# Oracle testing procedure

## Oracle testing procedure

We have shown that $\delta^{\lambda}(\Lambda, 1 / \lambda)=\left[I\left{\Lambda\left(x_{1}\right)<1 / \lambda\right}, \ldots, I\left{\Lambda\left(x_{m}\right)<1 / \lambda\right}\right]$ is the oracle rule in the weighted classification problem. The equivalence between multiple testing and weighted classification implies the optimal testing rule is also of the form $\delta^{\lambda(\alpha)}[\Lambda, 1 / \lambda(\alpha)]$ if $\Lambda \in \mathcal{T}$, although the cutoff $1 / \lambda(\alpha)$ is not obvious. Note that $\Lambda(x)=\operatorname{Lfdr}(x) /[1-\operatorname{Lfdr}(x)]$ is monotonically increasing in $\operatorname{Lfdr}(x)$, where $\operatorname{Lfdr}(\cdot)=(1-p) f_{0}(\cdot) / f(\cdot)$ is the local false discovery rate (Lfdr) introduced by Efron et al. (2001) and Efron (2004), so the optimal rule for mFDR control is of the form $\delta(\operatorname{Lfdr}(\cdot), c)=\left{I\left[\operatorname{Lfdr}\left(x_{i}\right)<c\right]: i=1, \ldots, m\right}$. The Lfdr has been widely used in the FDR literature to provide a Bayesian version of the frequentist FDR measure and interpret results for individual cases (Efron 2004). We rediscover it here as the optimal (oracle) statistic in the multiple testing problem in the sense that the thresholding rule based on $\operatorname{Lfdr}(X)$ controls the mFDR at the nominal level with the smallest mFNR.

The MRC implies that in order to minimize the mFNR level, we should choose the largest threshold for the Lfdr statistic. Therefore the oracle testing procedure is
$$\delta\left(\operatorname{Lfdr}, c_{O R}\right)=\left{I\left[\operatorname{Lfdr}\left(x_{i}\right)<c_{O R}\right]: i=1, \ldots, m\right},$$
where the oracle threshold $c_{O R}=\sup {c \in(0,1): \operatorname{mFDR}(c) \leqslant \alpha}$. The oracle procedure (3.13) provides an ideal target for evaluating different multiple testing procedures. In particular, it is more efficient than the $p$-value oracle procedure proposed in Genovese and Wasserman (2002). Hence the $z$-value oracle procedure is more efficient than all $p$-value based FDR procedures.

## A data-driven procedure

The oracle procedure is not applicable in practice because the distributional information is usually unknown.

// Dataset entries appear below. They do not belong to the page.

Lemma sync_freemap_run s : steady s -> tabled s ->
  exists s', sync_freemap s = Done (Ok tt, s') /\ steady s' /\ flush s s' /\
    vheap s' = vheap s /\ sfs_freemapdirty s' = false /\ sfs_superdirty s' = sfs_superdirty s.
Proof.
  intros Hst Ht. unfold sync_freemap, mgets. rewrite (bind_Done _ _ _ _ _ eq_refl).
  destruct (sfs_freemapdirty s) eqn:Ed; [|exists s; by eauto using flush_refl].
  pose proof (st_layout _ Hst) as Hl.
  destruct (mapio_write (Z.to_nat (mapsize s)) 0 s Hl)
    as (s1 & Hw & Hok1 & Hs1 & Hm1 & _ & Hin & Hout); [lia|pose proof (mapsize_pos s); lia|].
  assert (sfs_mapio UIO_WRITE s = Done (0, s1)) as Hio.
  { unfold sfs_mapio, mgets. by rewrite (bind_Done _ _ _ _ _ eq_refl). }
  rewrite (ebind_Ok _ _ _ tt s1) by (unfold check; by rewrite (bind_Done _ _ _ _ _ Hio)).
  exists (with_freemap (sfs_freemap s1) false s1).
  destruct Hs1 as (E1 & E2 & E3 & E4 & E5 & E6).
  assert (flush s (with_freemap (sfs_freemap s1) false s1)) as Hf.
  { constructor; try done. intros v. cbn. by rewrite E4. }
  assert (fs_ok (with_freemap (sfs_freemap s1) false s1)) as Hok2 by (by destruct Hok1; constructor).
  split; [done|]. split; [|done].
  constructor; [by apply (flush_layout s)|by apply (flush_loaded s _ (st_loaded _ Hst))| |].
  - constructor.
    + intros _ j Hj. rewrite (flush_mapsize _ _ Hf) in Hj. unfold content. cbn.
      fold (content s1 (SFS_MAP_LOCATION + j)). rewrite Hin by lia. by rewrite Hm1.
    + cbn. intros E. unfold content. cbn. fold (content s1 SFS_SB_LOCATION).
      rewrite Hout by (unfold SFS_SB_LOCATION, SFS_MAP_LOCATION; lia). rewrite E1.
      apply (cl_super _ (st_clean _ Hst)). congruence.
    + cbn. rewrite E4. intros v sv Hv Hd. unfold content. cbn. fold (content s1 (sv_ino sv)).
      assert (inode_block s (sv_ino sv)) as Hb by (apply (inode_away s v); eauto).
      rewrite Hout; [by apply (cl_inode _ (st_clean _ Hst) v)|].
      destruct (inode_block_range _ _ Hl Hb) as (? & _ & _). pose proof (mapsize_pos s).
      unfold inode_block, SFS_ROOT_LOCATION, SFS_MAP_LOCATION in *. lia.
  - cbn. rewrite E6. apply (st_depth _ Hst).
Qed.

Lemma sync_super_run s : steady s -> tabled s ->
  exists s', sync_super s = Done (Ok tt, s') /\ steady s' /\ flush s s' /\
    vheap s' = vheap s /\ sfs_superdirty s' = false /\ sfs_freemapdirty s' = sfs_freemapdirty s.
Proof.
  intros Hst Ht. unfold sync_super, mgets. rewrite (bind_Done _ _ _ _ _ eq_refl).
  destruct (sfs_superdirty s) eqn:Ed; [|exists s; by eauto using flush_refl].
  pose proof (st_layout _ Hst) as Hl.
  destruct (fs_wblock s SFS_SB_LOCATION (encode_super (super s)) (la_ok _ Hl))
    as (s1 & Hw & Hok1 & Hs1 & Hm1 & Hmd1 & Hc).
  { pose proof (ok_blocks _ (la_ok _ Hl)). unfold SFS_SB_LOCATION. lia. }
  { apply encode_super_ok, (la_super _ Hl). }
  rewrite (bind_Done _ _ _ _ _ eq_refl).
  rewrite (ebind_Ok _ _ _ tt s1) by (unfold check; by rewrite (bind_Done _ _ _ _ _ Hw)).
  exists (with_super (super s1) false s1).
  destruct Hs1 as (E1 & E2 & E3 & E4 & E5 & E6).
  assert (flush s (with_super (super s1) false s1)) as Hf.
  { constructor; try done. intros v. cbn. by rewrite E4. }
  assert (fs_ok (with_super (super s1) false s1)) as Hok2 by (by destruct Hok1; constructor).
  split; [done|]. split; [|done].
  constructor; [by apply (flush_layout s)|by apply (flush_loaded s _ (st_loaded _ Hst))| |].
  - constructor; unfold content; cbn.
    + intros E j Hj. rewrite (flush_mapsize _ _ Hf) in Hj.
      fold (content s1 (SFS_MAP_LOCATION + j)). rewrite Hc, Hm1.
      rewrite (proj2 (Z.eqb_neq _ _)) by (unfold SFS_SB_LOCATION, SFS_MAP_LOCATION; lia).
      apply (cl_map _ (st_clean _ Hst)); [congruence|done].
    + intros _. fold (content s1 SFS_SB_LOCATION). by rewrite Hc, Z.eqb_refl, E1.
    + rewrite E4. intros v sv Hv Hd. fold (content s1 (sv_ino sv)). rewrite Hc.
      destruct (inode_block_range s (sv_ino sv) Hl) as (_ & ? & _); [by eauto using inode_away|].
      rewrite (proj2 (Z.eqb_neq _ _)) by done. by apply (cl_inode _ (st_clean _ Hst) v).
  - cbn. rewrite E6. apply (st_depth _ Hst).
Qed.

Lemma with_ker_steady s e : steady s -> held e = held (ker s) -> 0 <= biglock_depth e ->
  steady (with_ker e s).
Proof.
  intros [[[]] [Ha Hs Hi] [] ?] He Hd. split; [constructor; [by constructor|done..]| |by constructor|done].
  constructor; [done| |done]. cbn. rewrite He. exact Hs.
Qed.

This section first discusses the estimation of the null distribution and the non-null proportion in large-scale multiple comparisons. Then we introduce a data-driven procedure that mimics the oracle procedure.
Efron (2004) raised an important issue that in many large-scale studies the usual assumption that the null distribution is known is incorrect, and seemingly negligible differences in the null may result in large differences in subsequent studies. It was demonstrated that the null distribution should be estimated from data instead of being assumed known. Besides the null distribution, the proportion of non-null effects $p$ is also an important quantity. The implementation of many FDR procedures requires the knowledge of $p$ (BH 2000; Storey 2002; GW 2004). Developing good estimators for the proportion of non-nulls is a challenging task. Recent work includes that of Genovese and Wasserman (2004), Langaas, Lindqvist and Ferkingstad (2005), Meinshausen and Rice (2006), Cai, Jin and Low (2007), and Jin and Cai (2007).

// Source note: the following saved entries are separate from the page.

Lemma lock_inv_step st t st' : lock_inv st -> step t st = Some st' -> lock_inv st'.
Proof.
  intros Hi. unfold step. destruct (failed st); [done|]. destruct (threads st !! t) as [thr|] eqn:Ht; [|done]. cbn.
  destruct (t_wchan thr) as [w|] eqn:Ew; [done|]. destruct (t_cur thr) as [[c [|i k]]|] eqn:Ec.
  - intros [= <-]. destruct (Hi t thr Ht) as (a & Hk & [(b & Hb & Hh)]). rewrite Ec in Hh.
    destruct Hh as (b' & Hb' & [= ->] & _ & Htodo).
    eapply (inv_update st t thr _ (sh st)); [done|done|by apply polite_same|exact Hk| |].
    2:{ intros j thr0 Hj. exists thr0, None. split; [exact Hj|by left]. }
    constructor. exists b'. cbn. rewrite calls_held_app, Hb. cbn. by rewrite Hb'.
  - intros Hs. pose proof (inv_act st t thr c i k) as Hact.
    destruct (act t (t_in_interrupt thr) i k (sh st)) as [| |s1 k1|s1 w|s1 ts]; try done;
      injection Hs as <-; [exact Hi|..].
    + apply (Hact s1 k1 None); try done. intros j thr0 Hj. exists thr0, None.
      split; [|by left]. destruct thr; cbn in *. by subst.
    + apply (Hact s1 k (Some w)); try done. intros j thr0 Hj. exists thr0, None. split; [done|by left].
    + apply (Hact s1 k None); try done. intros j thr0 Hj.
      destruct (wake_lookup _ _ _ _ Hj) as (thr1 & H1 & H2). exists thr1, None.
      split; [destruct thr; cbn in *; by subst|]. destruct H2 as [->|[-> _]]; auto.
  - destruct (t_todo thr) as [|c r] eqn:Etodo; [done|]. intros [= <-].
    destruct (Hi t thr Ht) as (a & Hk & [(b & Hb & Hh)]). rewrite Ec, Etodo in Hh.
    destruct Hh as [-> Htodo]. cbn [calls_held] in Htodo.
    destruct (call_held c b) as [b'|] eqn:Eb'; [|by destruct Htodo].
    eapply (inv_update st t thr _ (sh st)); [done|done|by apply polite_same|exact Hk| |].
    2:{ intros j thr0 Hj. exists thr0, None. split; [exact Hj|by left]. }
    constructor. exists b. cbn. split; [done|]. exists b'. split; [done|].
    split; [by apply body_held|]. split; [|done]. intros Hu. split; [by apply body_quiet|done].
Qed.

Lemma lock_inv_boot sems progs : (forall p, p ∈ progs -> is_Some (calls_held p false)) ->
  lock_inv (boot sems progs).
Proof.
  intros Hp t thr Ht. cbn in Ht. apply list_lookup_fmap_Some in Ht as (p & -> & Hl).
  exists (settled false). split.
  - constructor; cbn; [by rewrite bool_decide_false|by rewrite bool_decide_false|done].
  - constructor. exists false. split; [done|]. split; [done|]. apply Hp. by eapply list_elem_of_lookup_2.
Qed.
Lemma lock_inv_reachable s0 st : lock_inv s0 -> reachable s0 st -> lock_inv st.
Proof. intros H0. induction 1; [done|]. by eapply lock_inv_step. Qed.

(** Thread [thr] is between acquiring and releasing lock [x]: the calls it has
    returned from leave it with the lock, and it is not in a call that uses
    the lock. *)
Definition holding (thr : thread) : Prop :=
  calls_held (t_past thr) false = Some true /\
  match t_cur thr with Some (c, _) => uses c = false | None => True end.

(** C29: Mutual exclusion.  However many threads run whatever sequences of
    calls on whatever semaphores, locks, condition variables and
    reader-writer locks, under every interleaving of their actions: if each of
    them uses lock [x] as the interface asks (acquires it when it does not
    hold it; releases it, or waits with it, when it does), then a thread
    between acquiring and releasing the lock is its owner, and no two threads
    are there at the same time. *)
Theorem lock_mutual_exclusion sems progs st t1 t2 thr1 thr2
    (Hp : forall p, p ∈ progs -> is_Some (calls_held p false))
    (Hr : reachable (boot sems progs) st)
    (H1 : threads st !! t1 = Some thr1) (H2 : threads st !! t2 = Some thr2)
    (Hh1 : holding thr1) (Hh2 : holding thr2) :
  lk_owner (sh st) x = Some t1 /\ t1 = t2.
Proof.
  pose proof (lock_inv_reachable _ _ (lock_inv_boot sems progs Hp) Hr) as Hi.
  assert (forall t thr, threads st !! t = Some thr -> holding thr -> lk_owner (sh st) x = Some t) as Ho.
  { intros t thr Ht [Hb Hc]. destruct (Hi t thr Ht) as (a & [K1 _ _] & [(b & Hb' & Hh)]).
    rewrite Hb in Hb'. injection Hb' as <-. assert (a = settled true) as ->.
    { destruct (t_cur thr) as [[c l]|]; [|apply Hh]. destruct Hh as (b' & _ & _ & Hq & _).
      by apply Hq. }
    symmetry in K1. by apply bool_decide_eq_true in K1. }
  split; [by eapply Ho|]. pose proof (Ho _ _ H1 Hh1). pose proof (Ho _ _ H2 Hh2). congruence.
Qed.
End locks.

(** ** Interleavings that break the promises of synch.h *)

Definition returned (st : state) (t : tid) (l : list call) : Prop :=
  exists thr, threads st !! t = Some thr /\ t_cur thr = None /\ t_past thr = l.

(** [lock_release] does not check its caller.  A thread that does not hold
    a lock can release it; another thread then acquires it, and two threads
    are between acquiring and releasing the lock at the same time, with no
    assertion failing. *)
Theorem foreign_release_breaks_lock : exists st thr0 thr2,
  reachable (boot (fun _ => 0) [[CallAcquire 1]; [CallRelease 1]; [CallAcquire 1]]) st /\
  failed st = false /\ threads st !! 0%nat = Some thr0 /\ threads st !! 2%nat = Some thr2 /\
  holding 1 thr0 /\ holding 1 thr2.
Proof.
  eexists _, _, _. split.
  - eapply (run_reachable _ (replicate 9 0 ++ replicate 8 1 ++ replicate 9 2)%nat); [constructor|].
    vm_compute. reflexivity.
  - split; [reflexivity|]. split; [reflexivity|]. split; [reflexivity|]. by repeat split.
Qed.

(** [cv_wait] can miss a signal.  It releases the lock before it locks the
    wait channel, so there is an interleaving in which one thread enters
    [cv_wait] while it owns the lock, a second thread then acquires the lock,
    signals, releases the lock and ends, and the first one sleeps on the
    condition variable with no thread left that can make a step. *)
Theorem cv_wait_misses_signal : exists st1 st2,
  let progs := [[CallAcquire 1; CallWait 0 1; CallRelease 1];
                [CallAcquire 1; CallSignal 0 1; CallRelease 1]] in
  reachable (boot (fun _ => 0) progs) st1 /\ lk_owner (sh st1) 1 = Some 0%nat /\
  (exists thr, threads st1 !! 0%nat = Some thr /\ t_cur thr = Some (CallWait 0 1, body (CallWait 0 1))) /\
  returned st1 1 [] /\
  reachable st1 st2 /\ returned st2 1 [CallAcquire 1; CallSignal 0 1; CallRelease 1] /\
  sleepers (sh st2) (CvChan 0) = [0%nat] /\ failed st2 = false /\ forall t, step t st2 = None.
Proof.
  eexists _, _. split.
  { eapply (run_reachable _ (replicate 10 0)%nat); [constructor|]. vm_compute. reflexivity. }
  split; [reflexivity|]. split; [eexists; split; reflexivity|].
  split; [eexists; split; [reflexivity|split; reflexivity]|]. split.
  { eapply (run_reachable _ (replicate 6 0 ++ replicate 23 1 ++ replicate 3 0)%nat); [constructor|].
    vm_compute. reflexivity. }
  split; [eexists; split; [reflexivity|split; reflexivity]|]. split; [reflexivity|]. split; [reflexivity|].
  intros [|[|t]]; reflexivity.
Qed.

Jin and Cai (2007) developed an approach based on the empirical characteristic function and Fourier analysis for simultaneous estimation of both the null distribution $f_{0}$ and proportion of non-null effects $p$. The estimators are shown to be uniformly consistent over a wide class of parameters. Numerical results also showed that the estimators perform favorably in comparison to other existing methods. This method will be used in our data-driven procedure.